The coach moved away—slowly at first—from the front door of the large, rectangular, unpainted Red Owl Hotel, dragging its wheels heavily through the soft turf of a Main street from which the cotton-wood trees had been cut down, but in which the stumps were still standing, and which remained as innocent of all pavement as when, three years before, the chief whose name it bore, loaded his worldly goods upon the back of his oldest and ugliest wife, slung his gun over his shoulder, and started mournfully away from the home of his fathers, which he, shiftless fellow, had bargained away to the white man for an annuity of powder and blankets, and a little money, to be quickly spent for whisky. And yet, I might add digressively, there is comfort in the saddest situations. Even the venerable Red Owl bidding adieu to the home of his ancestors found solace in the sweet hope of returning under favorable circumstances to scalp the white man’s wife and children.
“Git up, thair! G’lang!” The long whip swung round and cracked threateningly over the haunches of the leaders, making them start suddenly as the coach went round a corner and dipped into a hole at the same instant, nearly throwing the driver, and the passenger who was enjoying the outride with him, from their seats.
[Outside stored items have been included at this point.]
(** * object-diff: a shallow embedding of the recursive comparison engine

    The development follows the TypeScript sources
    [src/index.ts] ([diff], [internalDiff], [compareObjects]),
    [src/utils/comparison.ts] ([shouldIgnoreProperty], [comparePrimitives],
    [compareArrays], [getNestedValue], [isPlainObject]) and
    [src/utils/coercion.ts] ([coerceValues], [canCoerceToNumber],
    [canCoerceToBoolean], [canCoerceToDate]).

    Modelling conventions.
    - JavaScript numbers are IEEE-754 binary64 values, represented by the
      standard library's [spec_float]; [===] on numbers is [SFeqb] (so
      [NaN] differs from itself and [+0] equals [-0]).
    - Arrays, plain objects, dates and the other object kinds carry the
      reference ([ref]) that identifies them: [===] on objects compares
      references, never contents.
    - A plain object is the list of its own enumerable properties in
      [Object.keys] order, and its prototype is [Object.prototype]:
      [key in obj] and [obj[key]] find an own property first and an
      inherited one ([toString], [constructor], [__proto__], ...) next.
      What [Object.prototype] provides is a field of the host
      ([Inherited]); the inherited methods are function values.
    - A result map is the list of its entries in insertion order. Under the
      key [__proto__] an assignment to a result map sets the prototype of
      the map instead of creating a property (the comparison only ever
      assigns objects there): the entry stays in the list, where a later
      read finds it, and [Object.keys] passes over it ([own_entries]).
    - Strings are sequences of 8-bit code units.
    - The built-ins whose results depend on the host ([Number(string)],
      [String(number)] and [String(function)] used by the default [sort],
      [Date] parsing, the properties of [Object.prototype] and the members
      of the objects that are not plain) are the fields of the class
      [Runtime]; general theorems hold for every runtime.
    - A thrown [TypeError] or an exhausted call stack is the result [None];
      the recursion of [internalDiff] is unrolled over the height of the
      call stack ([fuel]), and [diff] runs it on a stack that is high enough
      for its second argument, into which every recursive call descends.

    The file has the embedding first (the engine on values, the example
    host, and the engine once more on an explicit store, which shows where
    it writes), then the vocabulary of the statements and the example data,
    then the proofs, the repository's test suite replayed on the model, and
    last further properties of the primitives, of the ignore patterns and of
    the results of [diff]. *)

From Stdlib Require Import ZArith Bool List Ascii String Lia Permutation Sorted.
From Stdlib Require Import Floats.SpecFloat.
From stdpp Require Import base option list strings pretty.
“What a hole!” said the passenger, a studious-looking young man, with an entomologist’s tin collecting-box slung over his shoulders.
The driver drew a long breath, moistened his lips, and said in a cool and aggravatingly deliberate fashion:
“That air blamed pollywog puddle sold las’ week fer tew thaousand.”
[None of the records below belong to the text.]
(** C2, as amended.  [_clean_code] leaves unchanged every string that
    has no white space at either end, does not start with a fence line
    (three backticks, word characters, a newline) and does not end with
    a newline followed by three backticks; and for every code [c] and
    every tag [w] of word characters, the code wrapped in the fence
    line of [w] and a closing fence is cleaned to exactly [c]. *)
Theorem clean_code_unwraps (s w c : str) :
  strip s = s ->
  (forall w' rest, forallb word w' = true -> s <> fence ++ w' ++ nl :: rest) ->
  (forall r, s <> r ++ nl :: fence) ->
  forallb word w = true ->
  clean s = s /\ clean (fence ++ w ++ nl :: c ++ nl :: fence) = c.
Proof.
  intros Hs Hl Ht Hw. split.
  - unfold _clean_code. rewrite Hs.
    assert (Hlead : re_sub_empty uni_alnum leading_fence_re s = s).
    { unfold re_sub_empty. apply sub_from_no_match.
      - intros n E. destruct (leading_match_inv _ _ _ E) as (w' & rest & Hw' & ->).
        now apply (Hl w' rest).
      - intros. rewrite leading_not_at_start. discriminate. }
    rewrite Hlead. unfold re_sub_empty. now apply sub_trailing_clean.
  - unfold _clean_code.
    assert (Hstrip : strip (fence ++ w ++ nl :: c ++ nl :: fence)
                     = fence ++ w ++ nl :: c ++ nl :: fence).
    { unfold strip. change (fence ++ w ++ nl :: c ++ nl :: fence)
        with (backtick :: [backtick; backtick] ++ w ++ nl :: c ++ nl :: fence).
      rewrite lstrip_nonspace by reflexivity.
      replace (backtick :: [backtick; backtick] ++ w ++ nl :: c ++ nl :: fence)
        with ((fence ++ w ++ nl :: c ++ [nl; backtick; backtick]) ++ [backtick]).
      - apply rstrip_nonspace. reflexivity.
      - cbn. rewrite <- !app_assoc. cbn. rewrite <- !app_assoc. reflexivity. }
    rewrite Hstrip. rewrite sub_leading_wrapped by exact Hw.
    unfold re_sub_empty. apply sub_trailing_wrapped.
Qed.

(** One application removes one fence line: under two fence lines the
    second application still changes the text, whatever the table of
    word characters. *)
Lemma clean_code_twice_differs :
  clean (clean (fence ++ [nl] ++ fence ++ [nl] ++ lit "x"))
  <> clean (fence ++ [nl] ++ fence ++ [nl] ++ lit "x").
Proof. vm_compute. discriminate. Qed.
End CleanCode.

(** C2, the claim as stated fails.  Cleaning is not idempotent: the
    text under two fence lines is changed again by a second cleaning;
    and code that is already free of fences is still changed when it
    ends with a newline. *)
Lemma clean_code_not_idempotent :
  _clean_code ascii_alnum (fence ++ [nl] ++ fence ++ [nl] ++ lit "x")
    = fence ++ [nl] ++ lit "x" /\
  _clean_code ascii_alnum
    (_clean_code ascii_alnum (fence ++ [nl] ++ fence ++ [nl] ++ lit "x"))
    = lit "x" /\
  _clean_code ascii_alnum
    (_clean_code ascii_alnum (fence ++ [nl] ++ fence ++ [nl] ++ lit "x"))
    <> _clean_code ascii_alnum (fence ++ [nl] ++ fence ++ [nl] ++ lit "x") /\
  _clean_code ascii_alnum (lit "x = 1" ++ [nl]) <> lit "x = 1" ++ [nl].
Proof.
  repeat split; try (vm_compute; reflexivity); vm_compute; discriminate.
Qed.

Lemma clean_code_unwraps_witness :
  _clean_code ascii_alnum (lit "x = 1") = lit "x = 1" /\
  _clean_code ascii_alnum
    (fence ++ lit "python" ++ nl :: lit "x = 1" ++ nl :: fence) = lit "x = 1".
Proof.
  apply (clean_code_unwraps ascii_alnum (lit "x = 1") (lit "python") (lit "x = 1")).
  - reflexivity.
  - intros w' rest _ H. vm_compute in H. discriminate H.
  - intros r H. apply (f_equal (@rev N)) in H. rewrite rev_app_distr in H.
    vm_compute in H. discriminate H.
  - reflexivity.
Defined.

(** ** Generating the viewer *)

Lemma viewer_template_fills (name split code : str) :
  exists content,
    str_format viewer_template
      [ (lit "dataset_name", name); (lit "split", split); (lit "viewer_code", code) ]
    = inr content.
Proof.
  destruct (str_format viewer_template _) as [e|content] eqn:E; [|now exists content].
  exfalso. vm_compute in E. discriminate E.
Qed.

Section Viewer.
Variable uni_alnum : N -> bool.
Variable py_repr : str -> str.
Variable json_dumps : list (str * str) -> str.
Local Abbreviation gv := (generate_viewer uni_alnum json_dumps).

(** the prompt can always be built *)
Lemma make_prompt_total readme sample extra :
  exists prompt, make_prompt json_dumps readme sample extra = inr prompt.
Proof.
  unfold make_prompt.
  generalize (json_dumps (features_of sample)) (json_dumps (example_of sample)).
  intros f x.
  set (r := if opt_truthy readme then _ else _).
  set (q := if truthy extra then _ else _).
  clearbody r q.
  destruct (str_format base_prompt _) as [e|prompt] eqn:E; [|now exists prompt].
  exfalso. vm_compute in E. discriminate E.
Qed.

(** C8. When the dataset is not loaded or the model client is not
    configured, [generate_viewer] raises the precondition error and
    leaves the viewer, the world and the trace as they were: no model
    call, no file read and no file write has happened.  The dataset is
    checked first, so its message wins when both are missing. *)
Theorem generate_viewer_preconditions (s : State) (split extra : str) (force : bool) :
  data (self s) = None \/ llm (self s) = None ->
  gv split extra force s =
    (Raise (ValueError match data (self s) with
                       | None => lit "No dataset loaded"
                       | Some _ => lit "No language model configured"
                       end), s).
Proof.
  intros H. unfold generate_viewer. rewrite (bind_Ok _ _ s (self s) s) by reflexivity.
  destruct (data (self s)); [|reflexivity].
  destruct H as [H|H]; [discriminate|]. now rewrite H.
Qed.

(** C9. The precondition errors are raised also when a file exists at
    the derived path and [force] is false: a cache hit does not bypass
    them, and the call changes nothing. *)
Theorem preconditions_precede_cache (s : State) (split extra path : str) :
  _get_viewer_path split s = (Ok path, s) ->
  is_Some (files (world (env s)) !! path) ->
  data (self s) = None \/ llm (self s) = None ->
  gv split extra false s =
    (Raise (ValueError match data (self s) with
                       | None => lit "No dataset loaded"
                       | Some _ => lit "No language model configured"
                       end), s).
Proof.
  intros _ _ H. unfold generate_viewer. rewrite (bind_Ok _ _ s (self s) s) by reflexivity.
  destruct (data (self s)); [|reflexivity].
  destruct H as [H|H]; [discriminate|]. now rewrite H.
Qed.

(** a cache hit, step by step *)
Lemma cache_hit_run (s : State) (split extra path : str) d model :
  data (self s) = Some d ->
  llm (self s) = Some model ->
  _get_viewer_path split s = (Ok path, s) ->
  is_Some (files (world (env s)) !! path) ->
  gv split extra false s =
    (Ok path, mkState (self s)
                (mkEnv (world (env s)) (trace (env s) ++ cache_hit_events path))).
Proof.
  intros Hd Hm Hp Hf.
  unfold generate_viewer. rewrite (bind_Ok _ _ s (self s) s) by reflexivity.
  rewrite Hd, Hm.
  rewrite (bind_Ok _ _ _ _ _ Hp).
  rewrite (bind_Ok _ _ _ _ _ (lift_Ok _ _ _ _ (os_path_exists_run _ _))).
  rewrite bool_decide_eq_true_2 by exact Hf.
  cbn [andb negb].
  rewrite (bind_Ok _ _ _ _ _ (lift_Ok _ _ _ _ (print_run _ _))).
  rewrite (bind_Ok _ _ _ _ _ (lift_Ok _ _ _ _ (print_run _ _))).
  unfold ret, cache_hit_events. cbn [self env world trace].
  now rewrite <- !app_assoc.
Qed.

(** C1. With a loaded dataset and a configured model client, when a
    file exists at the derived path and [force] is false,
    [generate_viewer] returns that path, and the trace holds no more
    calls of [generate_code] than before: file existence alone decides
    the cache hit. *)
Theorem generate_viewer_cache_hit (s : State) (split extra path : str) d model :
  data (self s) = Some d ->
  llm (self s) = Some model ->
  _get_viewer_path split s = (Ok path, s) ->
  is_Some (files (world (env s)) !! path) ->
  fst (gv split extra false s) = Ok path /\
  model_calls (trace (env (snd (gv split extra false s)))) = model_calls (trace (env s)) /\
  trace (env (snd (gv split extra false s))) = trace (env s) ++ cache_hit_events path.
Proof.
  intros Hd Hm Hp Hf. rewrite (cache_hit_run s split extra path d model) by assumption.
  cbn [fst snd env trace]. split; [reflexivity|]. split; [|reflexivity].
  rewrite model_calls_app.
  unfold cache_hit_events, model_calls at 2. cbn [List.filter length]. lia.
Qed.

(** C10. On a cache hit the viewer object is unchanged in every field,
    the world (its files with their contents among the rest) is
    unchanged, and the trace gains no write. *)
Theorem cache_hit_frame (s : State) (split extra path : str) d model :
  data (self s) = Some d ->
  llm (self s) = Some model ->
  _get_viewer_path split s = (Ok path, s) ->
  is_Some (files (world (env s)) !! path) ->
  self (snd (gv split extra false s)) = self s /\
  world (env (snd (gv split extra false s))) = world (env s) /\
  written_paths (trace (env (snd (gv split extra false s))))
    = written_paths (trace (env s)).
Proof.
  intros Hd Hm Hp Hf. rewrite (cache_hit_run s split extra path d model) by assumption.
  cbn [fst snd env trace self world]. repeat split. rewrite written_paths_app.
  unfold cache_hit_events, written_paths at 2. cbn [flat_map app]. apply app_nil_r.
Qed.

(** a regeneration that succeeds, step by step *)
Lemma regenerate_run (s : State) (split extra path : str) (force : bool)
      d model sample readme prompt code w2 content :
  data (self s) = Some d ->
  llm (self s) = Some model ->
  _get_viewer_path split s = (Ok path, s) ->
  bool_decide (is_Some (files (world (env s)) !! path)) && negb force = false ->
  first_instance d split = inr sample ->
  dataset_readme (self s) = Some readme ->
  make_prompt json_dumps readme sample extra = inr prompt ->
  llm_service (world (env s)) (backend_of model) (api_key_of model) prompt system_message
    = inr (Some code) ->
  callback_result (self s) (world (env s)) = (Ok tt, w2) ->
  write_refused w2 path = false ->
  str_format viewer_template
    [ (lit "dataset_name", str_of_opt (dataset_name (self s)));
      (lit "split", split);
      (lit "viewer_code", _clean_code uni_alnum code) ] = inr content ->
  write_failure w2 path content = None ->
  gv split extra force s =
    (Ok path,
     mkState (self s)
       (mkEnv (with_files (<[path := content]> (files w2)) w2)
          (trace (env s)
           ++ [EvExists path; EvGenerateCode (backend_of model) prompt system_message]
           ++ callback_events (self s)
           ++ [EvOpenWrite path; EvWrite path content]))).
Proof.
  intros Hd Hm Hp Hmiss Hs Hr Hpr Hllm Hcb Hw Hfmt Hwf.
  unfold generate_viewer. rewrite (bind_Ok _ _ s (self s) s) by reflexivity.
  rewrite Hd, Hm.
  rewrite (bind_Ok _ _ _ _ _ Hp).
  rewrite (bind_Ok _ _ _ _ _ (lift_Ok _ _ _ _ (os_path_exists_run _ _))).
  rewrite Hmiss, Hs.
  rewrite (bind_Ok (of_result (inr sample)) _ _ sample _) by reflexivity.
  rewrite Hr.
  rewrite (bind_Ok (ret readme) _ _ readme _) by reflexivity.
  rewrite Hpr.
  rewrite (bind_Ok (of_result (inr prompt)) _ _ prompt _) by reflexivity.
  rewrite (bind_Ok _ _ _ _ _
    (lift_Ok _ (mkState (self s) (mkEnv (world (env s)) (trace (env s) ++ [EvExists path])))
       _ _ (generate_code_run model prompt system_message
              (mkEnv (world (env s)) (trace (env s) ++ [EvExists path])) _ Hllm))).
  rewrite (bind_Ok (ret _) _ _ (_clean_code uni_alnum code) _) by reflexivity.
  rewrite Hfmt.
  unfold callback_result, callback_events in *.
  destruct (progress_callback (self s)) as [cb|].
  - rewrite (bind_Ok _ _ _ tt
      (mkState (self s) (mkEnv w2 (trace (env s)
         ++ [EvExists path; EvGenerateCode (backend_of model) prompt system_message]
         ++ [EvCallback])))).
    + rewrite (bind_Ok _ _ _ _ _
        (lift_Ok _ (mkState (self s) (mkEnv w2 _)) _ _
           (write_file_run path content (mkEnv w2 _) Hw Hwf))).
      unfold ret. cbn [self env world trace]. now rewrite <- !app_assoc.
    + unfold lift, invoke, bind, log, modify. cbn [self env world trace].
      rewrite Hcb. now rewrite <- !app_assoc.
  - injection Hcb as <-.
    rewrite (bind_Ok (ret tt) _ _ tt _) by reflexivity.
    rewrite (bind_Ok _ _ _ _ _
      (lift_Ok _ (mkState (self s) (mkEnv (world (env s)) _)) _ _
         (write_file_run path content (mkEnv (world (env s)) _) Hw Hwf))).
    unfold ret. cbn [self env world trace app]. now rewrite <- !app_assoc.
Qed.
[Illustration: The superior being.]
“Dollars?” asked the young man.
Jim gave him an annihilating look, and queried: “Didn’ think I meant tew thaousand acorns, did ye?”
“It’s an awful price,” said the abashed passenger, speaking as one might in the presence of a superior being.
Jim was silent awhile, and then resumed in the same slow tone, but with something of condescension mixed with it:
“Think so, do ye? Mebbe so, stranger. Fool what bought that tadpole lake done middlin’ well in disposin’ of it, how-sumdever.”
Here the Superior Being came to a dead pause, and waited to be questioned.
“How’s that?” asked the young man.
After a proper interval of meditation, Jim said: “Sol’ it this week. Tuck jest twice what he invested in his frog-fishery.”
“Four thousand?” said the passenger with an inquisitive and surprised rising inflection.
“Hey?” said Jim, looking at him solemnly. “Tew times tew use to be four when I larnt the rewl of three in old Varmount. Mebbe ’taint so in the country you come from, where they call a pail a bucket.”
The passenger kept still awhile. The manner of the Superior Being chilled him a little. But Whisky Jim graciously broke the silence himself.